Code Monkey home page Code Monkey logo

Comments (10)

tbennun avatar tbennun commented on September 26, 2024

It looks like cmake is not finding CUBLAS. What is your cmake version? Is CUBLAS installed (it should be)?

from mgbench.

whytehuang avatar whytehuang commented on September 26, 2024

Hi tbennun,
I try to use RHEL8.0(AARCH64) still same, cmake version: cmake-3.11.4-3.el8.aarch64.
RHEL8.1's cmake is same, 3.11.4-3.el8.

About CUBLAS, I only use YUM to install nvidia-driver-cuda and cuda.

from mgbench.

tbennun avatar tbennun commented on September 26, 2024

the tests require CUBLAS too (in order to exhaustively utilize the GPU in some benchmarks). Please try to install CUBLAS as well and see if it works.
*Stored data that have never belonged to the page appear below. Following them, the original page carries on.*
(* ===== verification/NxTheorems.v ===== *)
(** * NxBFT: theorems about the DAG and the trusted component

    Each with a witness on small concrete DAGs and automata. *)

From Stdlib Require Import ZArith Lia.
From stdpp Require Import base list gmap sets numbers option relations.
From S2P Require Import Prelude Ids Heaps Requests NxBase NxDag NxDagFacts NxDagGraph NxDagSearch NxDagPath.
From S2P Require Import NxEnclave NxMessages NxReplica NxEnclaveFacts NxCommit NxDagBuilt NxDecide.
From S2P Require Import NxOrder NxExamples.

Section dag_theorems.
  Context {P : Profile} {B Tx Enc : Type}.
  Context `{BitSetLaws B} `{Digests} `{Enclave B Enc} `{Transaction Tx} `{Hashbar Tx}.
  Context `{EqDecision B, EqDecision Tx}.
  Implicit Types (d : Dag B Tx (Signature Enc)).

(** Once a replica decides a wave, every vertex of a later wave, in the DAG
    of every replica that agrees on the vertices, has a path to its leader. *)
Theorem nx_decided_leader_reached d1 d2 q coin w :
  dag_built q d1 -> dag_built q d2 -> consistent d1 d2 -> dag_n d1 = dag_n d2 -> (dag_n d2 < 2 * q)%N ->
  decides d1 q coin w ->
  forall a, is_Some (present d2 a) -> (4 * w < da_round a)%N -> dag_path d2 a (leader_of coin w).
Proof.
  intros Hb1%dag_built_inv Hb2%dag_built_inv Hc Hn Hq (Hw & _ & S & HS & Hsize).
  destruct Hb1, Hb2. apply (committed_reached d1 d2 q (4 * w) (leader_of coin w) S); try done. lia.
Qed.

(** Agreement on leaders: of two replicas that decided waves [w1 <= w2], the
    leaders the first has committed are the oldest ones the second has. *)
Theorem nx_leader_agreement d1 d2 q coin w1 w2 ls1 ls2 :
  dag_built q d1 -> dag_built q d2 -> consistent d1 d2 -> dag_n d1 = dag_n d2 -> (dag_n d2 < 2 * q)%N ->
  decides d1 q coin w1 -> decides d2 q coin w2 -> (w1 <= w2)%N ->
  committed d1 coin w1 ls1 -> committed d2 coin w2 ls2 -> ls1 `suffix_of` ls2.
Proof.
  intros Hb1%dag_built_inv Hb2%dag_built_inv. destruct Hb1, Hb2. intros.
  by apply (committed_suffix d1 d2 q coin w1 w2 ls1 ls2).
Qed.

(** C34: [deliver_from] terminates and delivers exactly the history of the vertex
    that was not delivered before, each vertex once, and marks it delivered. *)
Theorem Dag_deliver_from_correct d q a :
  dag_built q d -> is_Some (present d a) ->
  exists out d', Dag_deliver_from d a 0 = Val (out, d') /\ same_graph d d' /\ NoDup out
    /\ (forall b, b ∈ out <-> deliveredb d b = false /\ dag_path d a b)
    /\ (forall b, deliveredb d' b = deliveredb d b || bool_decide (b ∈ out)).
Proof.
  intros Hb%dag_built_inv Ha. destruct Hb.
  destruct (deliver_from_history d a) as (out & d' & Hd & Hg & Hnd & Hel & Hdel & _); try done.
  exists out, d'. done.
Qed.

(** The order in which [deliver_from] delivers depends only on the vertices
    of the history and on what of it was delivered before, not on what else is
    in the DAG. *)
Theorem Dag_deliver_from_local d1 d2 q1 q2 a o1 e1 o2 e2 :
  dag_built q1 d1 -> dag_built q2 d2 ->
  agree_on (dag_path d1 a) d1 d2 ->
  Dag_deliver_from d1 a 0 = Val (o1, e1) -> Dag_deliver_from d2 a 0 = Val (o2, e2) ->
  o1 = o2 /\ agree_on (dag_path d1 a) e1 e2.
Proof.
  intros Hb1%dag_built_inv Hb2%dag_built_inv. destruct Hb1, Hb2. intros Hag Hd1 Hd2.
  eapply (deliver_from_agree (dag_path d1 a) d1 d2 a); try done.
  intros x y Hx Hxy. by eapply rtc_r.
Qed.

(** The [reaches] set of a vertex of the third or last round of a wave, which
    [insert] computes from the sets of its parents, holds exactly the replicas
    whose vertex of the wave's first round the vertex has a path to. *)
Theorem Dag_reaches_correct d q a v l :
  dag_built q d -> present d a = Some v ->
  ((da_round a mod 4 = 3)%N ->
     VertexWithMeta_reaches v l = true <-> dag_path d a (mkDagAddress (da_round a - 2) l))
  /\ ((da_round a mod 4 = 0)%N ->
     VertexWithMeta_reaches v l = true <-> dag_path d a (mkDagAddress (da_round a - 3) l)).
Proof.
  intros Hb%dag_built_inv Hv. unfold VertexWithMeta_reaches. destruct (bi_reach _ _ Hb a v l Hv) as [H3r H4r].
  rewrite elem_of_to_gset in H3r, H4r. done.
Qed.

(** [has_path] decides reachability, provided the target is above everything
    explored before, or the source is not. *)
Theorem Dag_has_path_correct d q a b :
  dag_built q d -> is_Some (present d a) -> is_Some (present d b) -> (da_round b < da_round a)%N ->
  (dag_explored_from d < da_round b \/ da_round a <= dag_explored_from d)%N ->
  exists r d', Dag_has_path d a b = Val (r, d') /\ (r = true <-> dag_path d a b)
    /\ same_graph d d' /\ dag_explored_from d' = N.max (dag_explored_from d) (da_round a).
Proof.
  intros Hb%dag_built_inv Ha Hbp Hlt Hcase. destruct Hb.
  destruct (Dag_has_path_spec d a b) as (r & d' & Hr & Hpath & Hg & _ & _ & Hf); try done. eauto 6.
Qed.

(** [insert] accepts a vertex of a known round with a free slot and known
    parents, and stores exactly it; it panics when the slot is taken, the round
    is not in the DAG or the creator is no replica. *)
Theorem Dag_insert_correct d x :
  Dag_inv d ->
  (insertable d x -> exists d' t, Dag_insert d x = Val d' /\ Dag_inv d'
     /\ forall a, present d' a = if decide (a = Vertex_address x) then Some (VertexWithMeta_new x t) else present d a)
  /\ (is_Some (present d (Vertex_address x)) \/ (dag_n d <= Vertex_creator x)%N
      \/ (Vertex_round x < dag_offset d \/ dag_max_round d < Vertex_round x)%N ->
      Dag_insert d x = Panic).
Proof.
  intros Hi. pose proof (inv_shape d Hi) as Hs. split.
  - intros Hx. destruct (Dag_insert_spec d x Hi Hx) as (d' & t & Hd & _ & Hi' & (_ & Hp & _)). eauto.
  - intros Hcase. destruct (N.lt_ge_cases (Vertex_creator x) (dag_n d)) as [Hc|Hc].
    2:{ unfold Dag_insert. by rewrite knows_bad_creator. }
    destruct Hcase as [Hp|[?|Hr]]; [|lia|by apply dag_insert_out_of_range].
    unfold Dag_insert. rewrite knows_present by done. by rewrite bool_decide_eq_true_2.
Qed.

(** [prune] removes exactly the rounds below the limit, and returns the
    vertices in them that were not delivered. *)
Theorem Dag_prune_correct d q limit :
  dag_built q d -> (dag_offset d <= limit <= dag_max_round d)%N ->
  exists u d', Dag_prune d limit = Val (dag_offset d, limit, u, d') /\ Dag_shape d'
    /\ (forall a, present d' a = if decide (limit <= da_round a)%N then present d a else None)
    /\ (forall x, x ∈ u <-> exists a v, present d a = Some v /\ (da_round a < limit)%N
                                      /\ vm_delivered v = false /\ vm_vertex v = x).
Proof. intros Hb%dag_built_inv Hl. destruct Hb. apply dag_prune_present; [apply bi_dag|done]. Qed.

(** ** Helpers of the witnesses *)

(** Every wave has a walk, if the coins name replicas. *)
Lemma committed_exists d q coin w :
  built_inv q d -> dag_explored_from d = 0%N -> (forall w', (coin w' < dag_n d)%N) ->
  is_u64 (4 * w) -> (1 <= w)%N -> is_Some (present d (leader_of coin w)) -> exists ls, committed d coin w ls.
Proof.
  intros [Hi Ho _ Hb _ _] Hf Hc Hu Hw Hl.
  destruct (leaders_loop_spec (S (N.to_nat w)) (list_to_map ((fun w => (w, coin w)) <$> range 1 (w + 1))) coin 0
    d (leader_of coin w) [] [] (w - 1)) as (ls & ws & d' & _ & Hwalk & _); try done.
  - left. intros w' Hw'. lia.
  - unfold is_u64 in *. lia.
  - simpl. lia.
  - intros w' Hw'. split; [|done]. apply elem_of_list_to_map_1'.
    + intros y Hy. by apply list_elem_of_fmap in Hy as (x & [= -> ->] & _).
    + apply list_elem_of_fmap. exists w'. split; [done|]. apply elem_of_range. lia.
  - lia.
  - exists (leader_of coin w :: ls), ls. done.
Qed.
End dag_theorems.

(** ** Concrete DAGs

    Replicas 0 and 1 name each other as parents, replica 2 names all three; the
    second DAG lacks the vertices of replica 2. *)

Definition ex_vertex (r c : N) : Vertex N ExTx (Signature (B := N) ExEnc) :=
  Vertex_new_with_signature (Sig := Signature (B := N) ExEnc) r c
    (mkIdSet (if (r <=? 1)%N then 0 else if (c =? 2)%N then 7 else 3)%N) [mkTx c r]
    (mkEnclaveSignature (100 + c) r) r.

Definition ex_vertices (rounds : N) (creators : list N) : list (Vertex N ExTx (Signature (B := N) ExEnc)) :=
  concat ((fun r => (fun c => ex_vertex r c) <$> creators) <$> range 1 (rounds + 1)).

Abbreviation ExDag := (Dag N ExTx (Signature (B := N) ExEnc)).

Definition ex_dag (rounds : N) (creators : list N) : Outcome (ExDag) :=
  build 2 3 (ex_vertices rounds creators).

Definition ex_leader (w : N) : N := (w mod 2)%N.

(** [d] decides wave [w]: evaluated. *)
Definition decidesb (d : ExDag) (coin : N -> N) (w : N) : bool :=
  bool_decide (is_Some (present d (leader_of coin w)))
  && holds (Dag_get_round d (4 * w)) (fun vas => holds (count_reaching d vas (coin w)) (fun k => (2 <=? k)%N)).

Lemma decidesb_spec d coin w : built_inv 2 d -> (1 <= w)%N -> decidesb d coin w = true -> decides d 2 coin w.
Proof.
  intros Hb Hw Hd. apply andb_true_iff in Hd as [Hl%bool_decide_eq_true Hd].
  apply holds_Val in Hd as (vas & Hvas & Hd). apply holds_Val in Hd as (k & Hk & Hq%N.leb_le).
  destruct Hb. destruct (decides_count d 2 coin w vas) as (k' & Hk' & Hiff); try done.
  rewrite Hk in Hk'. injection Hk' as <-. by apply Hiff.
Qed.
If you do not want to install CUBLAS, comment out these three lines:
https://github.com/tbennun/mgbench/blob/master/CMakeLists.txt#L88-L90
and every line in run.sh that has sgemm in it.

from mgbench.

whytehuang avatar whytehuang commented on September 26, 2024

Hi Thennun
Can you tell me what package have CUBLAS, I use "yum install CUBLAS" can't see it.

from mgbench.

tbennun avatar tbennun commented on September 26, 2024

I don't know, sorry. My best guess would be to go to: https://docs.nvidia.com/cuda/cuda-installation-guide-linux/index.html

from mgbench.

whytehuang avatar whytehuang commented on September 26, 2024

Hi tbennun
Sorry for late,
I use command: yum list cublas
show
[root@localhost mgbench]# yum list cublas
Updating Subscription Management repositories.
Unable to read consumer identity
This system is not registered to Red Hat Subscription Management. You can use subscription-manager to register.
Last metadata expiration check: 1:29:43 ago on Mon 02 Mar 2020 12:54:16 AM EST.
Installed Packages
libcublas-devel.aarch64 10.2.2.91-1 @cuda-10-2-local-10.2.91-435.17.01
libcublas10.aarch64 10.2.2.91-1 @cuda-10-2-local-10.2.91-435.17.01

Does this tool support ARM platform?(OS:RHEL8.1)

from mgbench.

tbennun avatar tbennun commented on September 26, 2024

yes, it's standard C++, CUDA and CMake, and as far as I remember, it was tested on the TX1.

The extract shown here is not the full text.